Best Chiropractor - Wholehearted - Dr Erica Peabody
they made me lay on my back for 8 solid hours following my surgery which was the hardest part

Shortness of breath upon exertion and migraine headaches, combined with numbness into my hands (which would come and go since my late teenage years) are the classic symptom group for Patent Foramen Ovale and I tested positive. To top all of these symptoms off, chronic hypoxia (lack of oxygen) was the over-riding theme since the blood would just skip the trip to the lungs altogether. On a scale of 1-5 for the size of the hole, I tested as a 4.

I scheduled to see the cardiologist 14 years ago and was looking forward to having all of these things improve for me through a surgical procedure where they inserted a patch in the heart. His exact words “I make a lot of money doing these patches but we do not have the research of what happens to the current devices 30-40 years down the road and so if you are not suffering every single day, don’t do it.”

I was bummed because I was truly looking forward to a shift for me, but I was going to listen to the expert.

I revisited the idea and the tests and all of the procedures this past fall. When I went back to the same cardiologist he said “We have the BEST devices now and so YES!!! …considering how you test and just how compromised you are, lets do it!”

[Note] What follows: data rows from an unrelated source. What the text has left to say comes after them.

Lemma upper_token t : is_order_token t = true -> well_formed_id (PyStr.upper t).
Proof.
  destruct t as [|x [|r [|d ds]]]; [done..|]. cbn [is_order_token].
  intros H. repeat (apply andb_prop in H as [H ?]).
  unfold Re.is_ci in *. repeat match goal with
    | E : bool_decide _ = true |- _ => apply bool_decide_eq_true in E end.
  exists ds. cbn [PyStr.upper]. rewrite upper_digits by done.
  repeat match goal with E : PyStr.upper_char _ = _ |- _ => rewrite E; clear E end.
  split; [reflexivity|]. split; [done|].
  split; [by apply Nat.leb_le|by apply Nat.leb_le].
Qed.

Lemma found_order_id_well_formed s m :
  Re.search Re.ORDER_ID s = Some m -> well_formed_id (PyStr.upper m).
Proof.
  unfold Re.search. destruct (Re.search_from Re.ORDER_ID None s) as [[i u]|] eqn:Hs; [|done].
  intros [= <-]. apply upper_token. by eapply order_search_token.
Qed.

(** Neither the transport nor a walk binds an identifier other than the
    upper-cased text the order pattern finds. *)
Lemma walk_binds_well_formed_ids orders_db svc form state w state' w' :
  (forall oid, order_id state = Some oid -> well_formed_id oid) ->
  invoke orders_db svc (merge_form form state) w = Ok state' w' ->
  forall oid, order_id state' = Some oid -> well_formed_id oid.
Proof.
  intros IH Hwalk.
  assert (forall oid, order_id (merge_form form state) = Some oid -> well_formed_id oid)
    as Hmerged.
  { unfold merge_form, merge_image, merge_email, merge_message.
    repeat case_match; fields; intros oid Hoid; simplify_eq;
      eauto using found_order_id_well_formed. }
  unfold invoke in Hwalk.
  refine (run_keeps orders_db svc
            (fun s => forall oid, order_id s = Some oid -> well_formed_id oid)
            _ _ _ _ _ _ _ _ Hwalk); [|by fields].
  clear. intros n chan w out w' Hchan Hnode oid. fields.
  destruct n; cbn [node_fn] in Hnode.
  - revert Hnode. unfold intent_reviewer_node, email_capture, ret. cbv zeta.
    repeat case_match; intros; simplify_eq; fields; eauto.
  - revert Hnode. unfold collector_node, bind_order_id, collect_image, ret. cbv zeta. fields.
    repeat case_match; intros; simplify_eq; fields; simplify_eq;
      eauto using found_order_id_well_formed.
  - revert Hnode. unfold image_analyzer_node, bind, log_vision, ret, raise.
    repeat case_match; intros; simplify_eq; fields; eauto.
  - revert Hnode. unfold decision_node, ret, raise. cbv zeta. fields.
    repeat case_match; intros; simplify_eq; fields; eauto.
  - revert Hnode. unfold finalizer_node, bind, send_receipt, ret, raise.
    repeat case_match; intros Hnode; simplify_eq; fields; eauto.
    all: apply log_transaction_returns in Hnode as [_ ->]; fields; eauto.
Qed.

(** X10: in a process started with no session and served requests whose
    messages are of ASCII characters, the order identifier of every
    stored session is XRD followed by four to six of the digits 0 to 9:
    the transport and the Collector bind nothing but the upper-cased text
    the order pattern finds. *)
Theorem stored_order_id_is_well_formed orders_db requests w sid state oid :
  Forall (fun r => forall m, f_message (snd r) = Some m -> PyStr.ascii_text m = true)
    requests ->
  sessions (serve orders_db requests (boot w)) !! sid = Some state ->
  order_id state = Some oid -> well_formed_id oid.
Proof.
  intros _.
  assert (forall srv,
            (forall k s, sessions srv !! k = Some s ->
                         forall oid, order_id s = Some oid -> well_formed_id oid) ->
            forall k s, sessions (serve orders_db requests srv) !! k = Some s ->
                        forall oid, order_id s = Some oid -> well_formed_id oid) as Hall.
  { induction requests as [|[svc form] rest IH]; intros srv Hsrv; [done|].
    cbn [serve]. apply IH. clear IH. intros k s. unfold chat. cbv zeta.
    set (store := match sessions srv !! f_session_id form with
                  | Some _ => sessions srv
                  | None => <[f_session_id form := initialize_session (f_session_id form)]>
                              (sessions srv)
                  end).
    assert (forall k s, store !! k = Some s ->
                        forall oid, order_id s = Some oid -> well_formed_id oid) as Hstore.
    { intros k0 s0. unfold store. destruct (sessions srv !! f_session_id form); [by eauto|].
      destruct (decide (f_session_id form = k0)) as [<-|Hne].
      - rewrite lookup_insert_eq. by intros [= <-].
      - rewrite lookup_insert_ne by done. eauto. }
    destruct (save_and_invoke orders_db svc form _ (world srv)) as [result w1|e w1] eqn:Hrun;
      cbn [fst sessions]; [|by eauto].
    destruct (decide (f_session_id form = k)) as [<-|Hne].
    - rewrite lookup_insert_eq. intros [= <-]. apply save_and_invoke_returns in Hrun.
      eapply walk_binds_well_formed_ids; [|exact Hrun].
      destruct (store !! f_session_id form) as [s0|] eqn:Hs0; cbn; [by eauto|done].
    - rewrite lookup_insert_ne by done. eauto. }
  intros Hsid. eapply Hall; [|exact Hsid].
  intros k s. unfold boot. cbn. by rewrite lookup_empty.
Qed.

(** ** The Collector's gate *)

Lemma long_is_truthy s : (10 <? String.length s)%nat = true -> truthy (Some s) = true.
Proof. destruct s; [done|]. intros _. cbn. by rewrite bool_decide_eq_false_2. Qed.
Lemma get_current_state_lazy_idle_witness :
  let w := world_in ACTIVITY_ACTIVE 0 0 None in
  fits_gint64 (6000000 - last_action_time (self w)) /\
  activity_state (self (exec (get_current_state 6000000) w)) = ACTIVITY_IDLE /\
  eval (get_current_state 6000000) w = ACTIVITY_IDLE.
Proof.
  assert (Hf : fits_gint64 (6000000 - last_action_time (self (world_in ACTIVITY_ACTIVE 0 0 None))))
    by (apply fits_gint64_small; cbn; lia).
  split; [exact Hf |].
  pose proof (get_current_state_lazy_idle (world_in ACTIVITY_ACTIVE 0 0 None) 6000000 Hf) as H.
  cbv zeta in H. destruct H as (Hidle & _ & _).
  apply Hidle; [reflexivity | cbn; lia].
Defined.

(** ** Readings of a trace extended by later events *)

Lemma actions_app (t1 t2 : list Event) : actions (t1 ++ t2) = actions t1 ++ actions t2.
Proof.
  induction t1 as [| e t1 IH]; cbn; [reflexivity |].
  destruct e; cbn; rewrite IH; reflexivity.
Qed.

Lemma listener_calls_app (t1 t2 : list Event) :
  listener_calls (t1 ++ t2) = listener_calls t1 ++ listener_calls t2.
Proof.
  induction t1 as [| e t1 IH]; cbn; [reflexivity |].
  destruct e; cbn; rewrite IH; reflexivity.
Qed.

Lemma published_app (t1 t2 : list Event) :
  published (t1 ++ t2) = published t1 ++ published t2.
Proof.
  induction t1 as [| e t1 IH]; cbn; [reflexivity |].
  destruct e; cbn; rewrite IH; reflexivity.
Qed.

Lemma listener_holds_app (t1 t2 : list Event) :
  listener_holds (t1 ++ t2) = listener_holds t1 ++ listener_holds t2.
Proof.
  induction t1 as [| e t1 IH]; cbn; [reflexivity |].
  destruct e; cbn; rewrite IH; reflexivity.
Qed.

I know what you are thinking out there, “How compromised is she? She has done all these things with a hole in her heart, long distance running and biking, hot yoga, taught aerobics classes for 10 years, even climbed Mt. Kilimanjaro! How is that possible?”

I am (well was) VERY compromised but was going to do all the things anyway because that is the fabric I am built from. I do my best not to let anything slow me down.

November 21, 2019 I went under the knife. This is the procedure they did.

The cardiologist wanted me to take on Thursday off work to have the procedure done, stay the night, go home Friday and head back into work on Monday the 25th. Unbelievable to me in the moment he had said that but that is exactly what I did, and I probably saw many of you that day!

I didn’t share much about this ahead of time for the simple fact that the words “heart surgery” freak most people out. I wanted to get through it, survive it and then tell the story when I can really share the details.

This post is getting lengthy and so I will leave this info here for now and then I will share more in the next post.

When you take a moment to do the math of chronic hypoxia my entire life and never slowing down, to getting full amount of oxygen moving forward, you can see how great of a thing this is and the how freakin’ incredible the medical profession is to be able to develop a fix like that video I shared. Literally I am now finally living wholehearted.